→ TASK TO CARRY OUT:
Your task is to retype all of the records below with complete accuracy.

→ SUPPLIED DATA:
(** The preview of the template, rendered with the sample recipient. *)
Definition previewText (st : State) : jsstring :=
  replace_g ph_last_name (js "Smith")
    (replace_g ph_called_name (js "Johnny")
       (replace_g ph_first_name (js "John") (messageTemplate st))).

End NewCampaignPage.

(** ** The campaign detail page *)

(** The double that equals the integer [n], for [|n| < 2^53]. *)
Definition float_of_Z (n : Z) : float :=
  if n <? 0 then PrimFloat.opp (PrimFloat.of_uint63 (Uint63.of_Z (- n)))
  else PrimFloat.of_uint63 (Uint63.of_Z n).

(** [Math.round]: the integer closest to [x], the larger one at a tie; an
    infinity, a NaN or an integral [x] is returned as it is, and a result of
    zero keeps the sign of [x].  A finite double is [m * 2^e] exactly, so the
    integer is found with exact arithmetic on [m] and [e]. *)
Definition Math_round (x : float) : float :=
  match Prim2SF x with
  | S754_finite neg m e =>
      if 0 <=? e then x
      else
        let twice := if neg then - (2 * Z.pos m) else 2 * Z.pos m in
        let n := (twice + 2 ^ (- e)) / 2 ^ (- e + 1) in
        if n =? 0 then (if neg then PrimFloat.opp 0%float else 0%float)
        else float_of_Z n
  | _ => x
  end.

Module CampaignDetailPage.

Record State : Type := {
  id : Z;
  campaign : option Api.Campaign;
  messages : option json;
  error : jsstring;
  sending : bool;
  msgPage : Z;
  msgStatusFilter : jsstring;
}.

Definition load_calls (st : State) : list Api.ApiCall :=
  let msgParams :=
    [(js "page", Api.QNum (msgPage st)); (js "per_page", Api.QNum 25)]
    ++ (if truthy (msgStatusFilter st)
        then [(js "status", Api.QStr (msgStatusFilter st))] else []) in
  [Api.getCampaign (id st); Api.getCampaignMessages (id st) msgParams].

(** [load], given what [Promise.all] resolves or rejects with. *)
Definition load (loaded : outcome (Api.Campaign * json)) (st : State)
  : State :=
  match loaded with
  | Returns (c, m) =>
      {| id := id st; campaign := Some c; messages := Some m;
         error := error st; sending := sending st; msgPage := msgPage st;
         msgStatusFilter := msgStatusFilter st |}
  | Throws e =>
      {| id := id st; campaign := campaign st; messages := messages st;
         error := message e; sending := sending st; msgPage := msgPage st;
         msgStatusFilter := msgStatusFilter st |}
  end.

(** Is the Send Campaign button rendered? *)
Definition send_button_offered (c : Api.Campaign) : bool :=
  bool_decide (Api.status c = js "draft").

(** [handleSend], given what [sendCampaign] and the reload resolve or reject
    with: the state it leaves and the API calls it made, in order. *)
Definition handleSend (sent : outcome Api.Campaign)
    (loaded : outcome (Api.Campaign * json)) (st : State)
  : State * list Api.ApiCall :=
  match campaign st with
  | None => (st, [])
  | Some c =>
      match sent with
      | Returns updated =>
          (load loaded
             {| id := id st; campaign := Some updated;
                messages := messages st; error := [];
                sending := false; msgPage := msgPage st;
                msgStatusFilter := msgStatusFilter st |},
           Api.sendCampaign (Api.id c) :: load_calls st)
      | Throws e =>
          ({| id := id st; campaign := campaign st;
              messages := messages st;
              error := message_or (js "Failed to send campaign") e;
              sending := false; msgPage := msgPage st;
              msgStatusFilter := msgStatusFilter st |},
           [Api.sendCampaign (Api.id c)])
      end
  end.

(** A click on the Send Campaign button: it exists only while the page has
    a campaign whose status is draft, and is disabled while [sending]. *)
Definition click_send (sent : outcome Api.Campaign)
    (loaded : outcome (Api.Campaign * json)) (st : State)
  : State * list Api.ApiCall :=
  match campaign st with
  | Some c =>
      if send_button_offered c && negb (sending st)
      then handleSend sent loaded st else (st, [])
  | None => (st, [])
  end.

Definition deliveryRate (c : Api.Campaign) : float :=
  if (0 <? Api.sent_count c)%float then
    Math_round
      (((Api.sent_count c - Api.failed_count c) / Api.sent_count c) * 100)%float
  else 0%float.

Definition responseRate (c : Api.Campaign) : float :=
  if (0 <? Api.sent_count c)%float then
    Math_round ((Api.responded_count c / Api.sent_count c) * 100)%float
  else 0%float.

End CampaignDetailPage.

(** ** The agent page *)

Module AgentPage.

Record State : Type := {
  error : jsstring;
  submitting : bool;
  selectedTask : jsstring;
  accountId : jsstring;
  apptDate : jsstring;
  apptTime : jsstring;
  provider : jsstring;
  updateEmail : jsstring;
  updatePhone : jsstring;
  updateAddress : jsstring;
}.

Definition set_error_submitting (e : jsstring) (b : bool) (st : State)
  : State :=
  {| error := e; submitting := b; selectedTask := selectedTask st;
     accountId := accountId st; apptDate := apptDate st;
     apptTime := apptTime st; provider := provider st;
     updateEmail := updateEmail st; updatePhone := updatePhone st;
     updateAddress := updateAddress st |}.

(** [if (v.trim()) fields.k = v.trim()] *)
Definition field (k v : jsstring) : list (jsstring * json) :=
  if truthy (trim v) then [(k, JStr (trim v))] else [].

Definition buildParams (st : State) : list (jsstring * option json) :=
  if bool_decide (selectedTask st = js "sync_patients") then []
  else if bool_decide (selectedTask st = js "book_appointment") then
    [(js "patient_account_id", Some (JStr (accountId st)));
     (js "date", Some (JStr (apptDate st)));
     (js "time", JStr <$> or_undefined (apptTime st));
     (js "provider", JStr <$> or_undefined (provider st))]
  else if bool_decide (selectedTask st = js "update_record") then
    let fields :=
      field (js "email") (updateEmail st)
      ++ field (js "cell_phone") (updatePhone st)
      ++ field (js "address") (updateAddress st) in
    [(js "patient_account_id", Some (JStr (accountId st)));
     (js "fields", Some (JObj fields))]
  else [].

→ FINISHED EXERCISE:
(** The preview of the template, rendered with the sample recipient. *)
Definition previewText (st : State) : jsstring :=
  replace_g ph_last_name (js "Smith")
    (replace_g ph_called_name (js "Johnny")
       (replace_g ph_first_name (js "John") (messageTemplate st))).

End NewCampaignPage.

(** ** The campaign detail page *)

(** The double that equals the integer [n], for [|n| < 2^53]. *)
Definition float_of_Z (n : Z) : float :=
  if n <? 0 then PrimFloat.opp (PrimFloat.of_uint63 (Uint63.of_Z (- n)))
  else PrimFloat.of_uint63 (Uint63.of_Z n).

(** [Math.round]: the integer closest to [x], the larger one at a tie; an
    infinity, a NaN or an integral [x] is returned as it is, and a result of
    zero keeps the sign of [x].  A finite double is [m * 2^e] exactly, so the
    integer is found with exact arithmetic on [m] and [e]. *)
Definition Math_round (x : float) : float :=
  match Prim2SF x with
  | S754_finite neg m e =>
      if 0 <=? e then x
      else
        let twice := if neg then - (2 * Z.pos m) else 2 * Z.pos m in
        let n := (twice + 2 ^ (- e)) / 2 ^ (- e + 1) in
        if n =? 0 then (if neg then PrimFloat.opp 0%float else 0%float)
        else float_of_Z n
  | _ => x
  end.

Module CampaignDetailPage.

Record State : Type := {
  id : Z;
  campaign : option Api.Campaign;
  messages : option json;
  error : jsstring;
  sending : bool;
  msgPage : Z;
  msgStatusFilter : jsstring;
}.

Definition load_calls (st : State) : list Api.ApiCall :=
  let msgParams :=
    [(js "page", Api.QNum (msgPage st)); (js "per_page", Api.QNum 25)]
    ++ (if truthy (msgStatusFilter st)
        then [(js "status", Api.QStr (msgStatusFilter st))] else []) in
  [Api.getCampaign (id st); Api.getCampaignMessages (id st) msgParams].

(** [load], given what [Promise.all] resolves or rejects with. *)
Definition load (loaded : outcome (Api.Campaign * json)) (st : State)
  : State :=
  match loaded with
  | Returns (c, m) =>
      {| id := id st; campaign := Some c; messages := Some m;
         error := error st; sending := sending st; msgPage := msgPage st;
         msgStatusFilter := msgStatusFilter st |}
  | Throws e =>
      {| id := id st; campaign := campaign st; messages := messages st;
         error := message e; sending := sending st; msgPage := msgPage st;
         msgStatusFilter := msgStatusFilter st |}
  end.

(** Is the Send Campaign button rendered? *)
Definition send_button_offered (c : Api.Campaign) : bool :=
  bool_decide (Api.status c = js "draft").

(** [handleSend], given what [sendCampaign] and the reload resolve or reject
    with: the state it leaves and the API calls it made, in order. *)
Definition handleSend (sent : outcome Api.Campaign)
    (loaded : outcome (Api.Campaign * json)) (st : State)
  : State * list Api.ApiCall :=
  match campaign st with
  | None => (st, [])
  | Some c =>
      match sent with
      | Returns updated =>
          (load loaded
             {| id := id st; campaign := Some updated;
                messages := messages st; error := [];
                sending := false; msgPage := msgPage st;
                msgStatusFilter := msgStatusFilter st |},
           Api.sendCampaign (Api.id c) :: load_calls st)
      | Throws e =>
          ({| id := id st; campaign := campaign st;
              messages := messages st;
              error := message_or (js "Failed to send campaign") e;
              sending := false; msgPage := msgPage st;
              msgStatusFilter := msgStatusFilter st |},
           [Api.sendCampaign (Api.id c)])
      end
  end.

(** A click on the Send Campaign button: it exists only while the page has
    a campaign whose status is draft, and is disabled while [sending]. *)
Definition click_send (sent : outcome Api.Campaign)
    (loaded : outcome (Api.Campaign * json)) (st : State)
  : State * list Api.ApiCall :=
  match campaign st with
  | Some c =>
      if send_button_offered c && negb (sending st)
      then handleSend sent loaded st else (st, [])
  | None => (st, [])
  end.

Definition deliveryRate (c : Api.Campaign) : float :=
  if (0 <? Api.sent_count c)%float then
    Math_round
      (((Api.sent_count c - Api.failed_count c) / Api.sent_count c) * 100)%float
  else 0%float.

Definition responseRate (c : Api.Campaign) : float :=
  if (0 <? Api.sent_count c)%float then
    Math_round ((Api.responded_count c / Api.sent_count c) * 100)%float
  else 0%float.

End CampaignDetailPage.

(** ** The agent page *)

Module AgentPage.

Record State : Type := {
  error : jsstring;
  submitting : bool;
  selectedTask : jsstring;
  accountId : jsstring;
  apptDate : jsstring;
  apptTime : jsstring;
  provider : jsstring;
  updateEmail : jsstring;
  updatePhone : jsstring;
  updateAddress : jsstring;
}.

Definition set_error_submitting (e : jsstring) (b : bool) (st : State)
  : State :=
  {| error := e; submitting := b; selectedTask := selectedTask st;
     accountId := accountId st; apptDate := apptDate st;
     apptTime := apptTime st; provider := provider st;
     updateEmail := updateEmail st; updatePhone := updatePhone st;
     updateAddress := updateAddress st |}.

(** [if (v.trim()) fields.k = v.trim()] *)
Definition field (k v : jsstring) : list (jsstring * json) :=
  if truthy (trim v) then [(k, JStr (trim v))] else [].

Definition buildParams (st : State) : list (jsstring * option json) :=
  if bool_decide (selectedTask st = js "sync_patients") then []
  else if bool_decide (selectedTask st = js "book_appointment") then
    [(js "patient_account_id", Some (JStr (accountId st)));
     (js "date", Some (JStr (apptDate st)));
     (js "time", JStr <$> or_undefined (apptTime st));
     (js "provider", JStr <$> or_undefined (provider st))]
  else if bool_decide (selectedTask st = js "update_record") then
    let fields :=
      field (js "email") (updateEmail st)
      ++ field (js "cell_phone") (updatePhone st)
      ++ field (js "address") (updateAddress st) in
    [(js "patient_account_id", Some (JStr (accountId st)));
     (js "fields", Some (JObj fields))]
  else [].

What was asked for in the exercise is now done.